(** * A shallow embedding of 9dttt_bot.py

    The posting client [safe_post_tweet], the mention pass [bot_respond],
    the Flask endpoint [game_event] and the event bridge [game_event_bridge]
    are embedded over a small state-and-exception monad, together with the
    text builders of the replies and scheduled posts, the inference call
    [generate_llm_response] and the media lookup [get_random_media_id];
    random draws are parameters.  The external
    collaborators (the tweepy v2 client, the tweepy v1.1 API, the storage
    file) are explicit parameters: records of their outcomes. *)

From Stdlib Require Import NArith.
From stdpp Require Import base gmap sets list strings pretty.

(* ------------------------------------------------------------------ *)
(** ** Python text *)

(** A Python [str] is a sequence of code points; [len] counts them. *)
Abbreviation ustr := (list N).

(** ASCII literal as code points. *)
Definition u (s : string) : ustr :=
  map (fun a => Ascii.N_of_ascii a) (String.list_ascii_of_string s).

(** [str.lower] on code points: ASCII upper-case letters are mapped to
    lower case; other code points are left as they are. *)
Definition py_lower_char (c : N) : N :=
  if (65 <=? c)%N && (c <=? 90)%N then (c + 32)%N else c.
Definition py_lower (s : ustr) : ustr := map py_lower_char s.

Fixpoint is_prefix (p s : ustr) : bool :=
  match p, s with
  | [], _ => true
  | _ :: _, [] => false
  | a :: p', b :: s' => (a =? b)%N && is_prefix p' s'
  end.

(** Python's [needle in hay] on strings. *)
Fixpoint py_contains (needle hay : ustr) : bool :=
  is_prefix needle hay ||
  match hay with
  | [] => false
  | _ :: hay' => py_contains needle hay'
  end.

(** [str.replace(old, new)] for a non-empty [old]: left to right,
    non-overlapping. *)
Fixpoint py_replace_go (fuel : nat) (s old new : ustr) : ustr :=
  match fuel with
  | O => s
  | S fuel' =>
      match s with
      | [] => []
      | c :: s' =>
          if is_prefix old s
          then new ++ py_replace_go fuel' (drop (length old) s) old new
          else c :: py_replace_go fuel' s' old new
      end
  end.
Definition py_replace (s old new : ustr) : ustr :=
  match old with
  | [] => s
  | _ => py_replace_go (S (length s)) s old new
  end.

(** [str.strip()]: the characters [str.isspace] accepts. *)
Definition py_space (c : N) : bool :=
  ((9 <=? c)%N && (c <=? 13)%N) || ((28 <=? c)%N && (c <=? 32)%N) ||
  (c =? 133)%N || (c =? 160)%N || (c =? 5760)%N ||
  ((8192 <=? c)%N && (c <=? 8202)%N) || (c =? 8232)%N || (c =? 8233)%N ||
  (c =? 8239)%N || (c =? 8287)%N || (c =? 12288)%N.
Fixpoint lstrip (s : ustr) : ustr :=
  match s with
  | c :: s' => if py_space c then lstrip s' else s
  | [] => []
  end.
Definition py_strip (s : ustr) : ustr := reverse (lstrip (reverse (lstrip s))).

(* ------------------------------------------------------------------ *)
(** ** Exceptions, the process state and the monad *)

(** The exceptions that matter: tweepy's [TweepyException] (the HTTP
    errors the v2 client raises for API answers), any other exception
    (for instance a [requests] connection error that tweepy does not
    wrap) and the [AttributeError] of a method call on a value of the
    wrong type. *)
Inductive exn :=
  | TweepyException (msg : ustr)
  | OtherException (msg : ustr)
  | AttributeError.

Inductive res (A : Type) :=
  | Ok (a : A)
  | Exn (e : exn).
Arguments Ok {A} a.
Arguments Exn {A} e.

(** Keyword arguments of [client.create_tweet]: a key is present only
    when the code puts it in the dict. *)
Record v2_kwargs := mk_v2 {
  v2_text : ustr;
  v2_media_ids : option (list string);
  v2_in_reply_to_tweet_id : option N
}.

(** Keyword arguments of [api_v1.update_status]. *)
Record v1_kwargs := mk_v1 {
  v1_status : ustr;
  v1_media_ids : option (list string);
  v1_in_reply_to_status_id : option N;
  v1_auto_populate_reply_metadata : option bool
}.

(** What the processed-mentions file holds: the JSON list [json.dump]
    writes, or text [json.load] rejects.  The program writes only lists of
    strings; a dump cut short leaves a strict prefix of one (the empty
    text included), which lacks the closing bracket and is not JSON. *)
Inductive file_text :=
  | FileList (l : list string)
  | FileGarbled.

(** Process-wide state: the tier globals, what has been sent to the
    two posting endpoints, the likes, and the processed-mentions file
    ([None]: the file does not exist). *)
Record world := mk_world {
  PAID_TIER : bool;
  USE_LLM : bool;
  v2_calls : list v2_kwargs;
  v1_calls : list v1_kwargs;
  posted : list ustr;
  liked : list N;
  mentions_file : option file_text
}.

Definition set_lite_mode (w : world) : world :=
  mk_world false false (v2_calls w) (v1_calls w) (posted w) (liked w) (mentions_file w).
Definition log_v2 (k : v2_kwargs) (w : world) : world :=
  mk_world (PAID_TIER w) (USE_LLM w) (v2_calls w ++ [k]) (v1_calls w) (posted w) (liked w) (mentions_file w).
Definition log_v1 (k : v1_kwargs) (w : world) : world :=
  mk_world (PAID_TIER w) (USE_LLM w) (v2_calls w) (v1_calls w ++ [k]) (posted w) (liked w) (mentions_file w).
Definition log_post (t : ustr) (w : world) : world :=
  mk_world (PAID_TIER w) (USE_LLM w) (v2_calls w) (v1_calls w) (posted w ++ [t]) (liked w) (mentions_file w).
Definition log_like (i : N) (w : world) : world :=
  mk_world (PAID_TIER w) (USE_LLM w) (v2_calls w) (v1_calls w) (posted w) (liked w ++ [i]) (mentions_file w).
Definition set_use_llm (b : bool) (w : world) : world :=
  mk_world (PAID_TIER w) b (v2_calls w) (v1_calls w) (posted w) (liked w) (mentions_file w).
Definition write_file (t : file_text) (w : world) : world :=
  mk_world (PAID_TIER w) (USE_LLM w) (v2_calls w) (v1_calls w) (posted w) (liked w) (Some t).

Definition M (A : Type) : Type := world -> res A * world.

Global Instance M_ret : MRet M := fun A a w => (Ok a, w).
Global Instance M_bind : MBind M := fun A B k m w =>
  match m w with
  | (Ok a, w') => k a w'
  | (Exn e, w') => (Exn e, w')
  end.

Definition raise {A} (e : exn) : M A := fun w => (Exn e, w).
Definition modify (f : world -> world) : M unit := fun w => (Ok tt, f w).
Definition gets {A} (f : world -> A) : M A := fun w => (Ok (f w), w).
Definition lift {A} (r : res A) : M A := fun w => (r, w).

(** [try: m except: h]: the handler sees the exception and the state
    reached when it was raised. *)
Definition try_except {A} (m : M A) (h : exn -> M A) : M A := fun w =>
  match m w with
  | (Exn e, w') => h e w'
  | r => r
  end.

(* ------------------------------------------------------------------ *)
(** ** [safe_post_tweet] (lines 74-112) *)

Definition TWITTER_CHAR_LIMIT : nat := 280.

(** The answers of the two posting endpoints. *)
Record api := mk_api {
  create_tweet : v2_kwargs -> res unit;
  update_status : v1_kwargs -> res unit
}.

(** Python truthiness of the optional arguments. *)
Definition media_truthy (m : option (list string)) : bool :=
  match m with Some (_ :: _) => true | _ => false end.
Definition reply_truthy (r : option N) : bool :=
  match r with Some n => negb (n =? 0)%N | None => false end.

(** Lines 77-81. *)
Definition truncate_text (text : ustr) (in_reply_to_tweet_id : option N) : ustr :=
  if Nat.ltb TWITTER_CHAR_LIMIT (length text) then
    if reply_truthy in_reply_to_tweet_id
    then take (TWITTER_CHAR_LIMIT - 60) text ++ u "..."
    else take (TWITTER_CHAR_LIMIT - 20) text ++ [8230%N]
  else text.

(** The condition of line 93, on the lower-cased message. *)
Definition quota_error (err : ustr) : bool :=
  py_contains (u "402") err || py_contains (u "creditsdepleted") err
  || py_contains (u "payment required") err || py_contains (u "403") err
  || py_contains (u "rate limit") err.

Definition call_create_tweet (a : api) (k : v2_kwargs) : M unit :=
  modify (log_v2 k);;
  lift (create_tweet a k);;
  modify (log_post (v2_text k)).

Definition call_update_status (a : api) (k : v1_kwargs) : M unit :=
  modify (log_v1 k);;
  lift (update_status a k);;
  modify (log_post (v1_status k)).

(** The dict of lines 83-87, built from the truncated text. *)
Definition v2_args (text : ustr) (media_ids : option (list string))
    (in_reply_to_tweet_id : option N) : v2_kwargs :=
  mk_v2 text
    (if media_truthy media_ids then media_ids else None)
    (if reply_truthy in_reply_to_tweet_id then in_reply_to_tweet_id else None).

(** The dict of lines 101-106: the same values under the v1.1 names. *)
Definition v1_args (text : ustr) (media_ids : option (list string))
    (in_reply_to_tweet_id : option N) : v1_kwargs :=
  mk_v1 text
    (if media_truthy media_ids then media_ids else None)
    (if reply_truthy in_reply_to_tweet_id then in_reply_to_tweet_id else None)
    (if reply_truthy in_reply_to_tweet_id then Some true else None).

**YOUR ASSIGNMENT:**
Which lines of the entries above contain the string "that"? Copy each one.

**ANSWER TO THE PROBLEM:**
(** The exceptions that matter: tweepy's [TweepyException] (the HTTP
    (for instance a [requests] connection error that tweepy does not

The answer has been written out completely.